Filter the records for lines holding the string "apply".

Dataset entries:

______

(** X15 (the three figures): after the classification of a table of [n]
    rows, Total Statements is [n], Unclassified is the number of rows whose
    text is labelled "unclassified", Classified the number of the others,
    and Classified plus Unclassified is Total Statements. *)
Theorem metrics_after_classify {obj} `{PyObject obj} (n : nat)
    (df : dataframe obj) (text_column : string) (texts : list (value obj))
    (S : store) :
  rectangular n df → getitem df text_column = Some texts →
  ∃ df' classified unclassified,
    classify_all df text_column S = Some df'
    ∧ metrics df' = Some (n, classified, unclassified)
    ∧ classified
      = length (filter (λ x, classify_text x S ≠ "unclassified") texts)
    ∧ unclassified
      = length (filter (λ x, classify_text x S = "unclassified") texts)
    ∧ classified + unclassified = n.
Proof.
  intros Hrect Hget. unfold classify_all. rewrite Hget. simpl.
  pose proof (rectangular_getitem n df _ _ Hrect Hget) as Hlen.
  set (labels := (λ x, VStr (classify_text x S)) <$> texts).
  assert (rectangular n (setitem df "classification" labels)) as Hrect'
    by (apply rectangular_setitem; [done | by unfold labels; rewrite length_fmap]).
  eexists _, _, _. split; [done|]. split.
  { apply (metrics_rectangular n _ labels Hrect'), getitem_setitem. }
  assert (∀ g : value obj → bool,
            length (filter (λ v, g v = true) labels)
            = length (filter (λ x, g (VStr (classify_text x S)) = true) texts))
    as Hcount.
  { intros g. unfold labels. clear. induction texts as [|x l IH]; [done|].
    csimpl. rewrite !filter_cons. simpl.
    destruct (g (VStr (classify_text x S))); simpl; by rewrite IH. }
  split_and!.
  - rewrite (Hcount (λ v, negb (is_unclassified v))). f_equal.
    apply list_filter_iff. intros x. simpl.
    by rewrite negb_true_iff, bool_decide_eq_false.
  - rewrite (Hcount is_unclassified). f_equal.
    apply list_filter_iff. intros x. simpl. by rewrite bool_decide_eq_true.
  - rewrite (length_filter_split is_unclassified labels).
    by unfold labels; rewrite length_fmap.
Qed.

Lemma metrics_after_classify_witness :
  ∃ df' classified unclassified,
    classify_all sample_table "text" example_store = Some df'
    ∧ metrics df' = Some (2, classified, unclassified)
    ∧ classified
      = length (filter (λ x, classify_text x example_store ≠ "unclassified")
                  [VStr "VIP early access"; VObj SNaN])
    ∧ unclassified
      = length (filter (λ x, classify_text x example_store = "unclassified")
                  [VStr "VIP early access"; VObj SNaN])
    ∧ classified + unclassified = 2.
Proof.
  apply (metrics_after_classify 2 sample_table "text"
           [VStr "VIP early access"; VObj SNaN] example_store).
  - by repeat constructor.
  - reflexivity.
Defined.






(** A category named "a(" is offered as a filter option; choosing it
    raises, because the name is compiled as a regular expression. *)
Example filter_by_unbalanced_name :
  filter_results compile_plain "a(" classified_table = inl ReError.
Proof. by vm_compute. Qed.



(** The option is searched for inside the labels: "exclusive" keeps the
    row labelled "urgency_marketing, exclusive_marketing". *)
Example filter_by_name_inside_names :
  ∃ df',
    filter_results compile_plain "exclusive" classified_table = inr df'
    ∧ getitem df' "text" = Some [VStr "Act now, VIP"].
Proof. eexists. split; [reflexivity | by vm_compute]. Qed.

______

RESPONSE TO THE TASK -
    by (apply rectangular_setitem; [done | by unfold labels; rewrite length_fmap]).
  { apply (metrics_rectangular n _ labels Hrect'), getitem_setitem. }
    apply list_filter_iff. intros x. simpl.
    apply list_filter_iff. intros x. simpl. by rewrite bool_decide_eq_true.
  apply (metrics_after_classify 2 sample_table "text"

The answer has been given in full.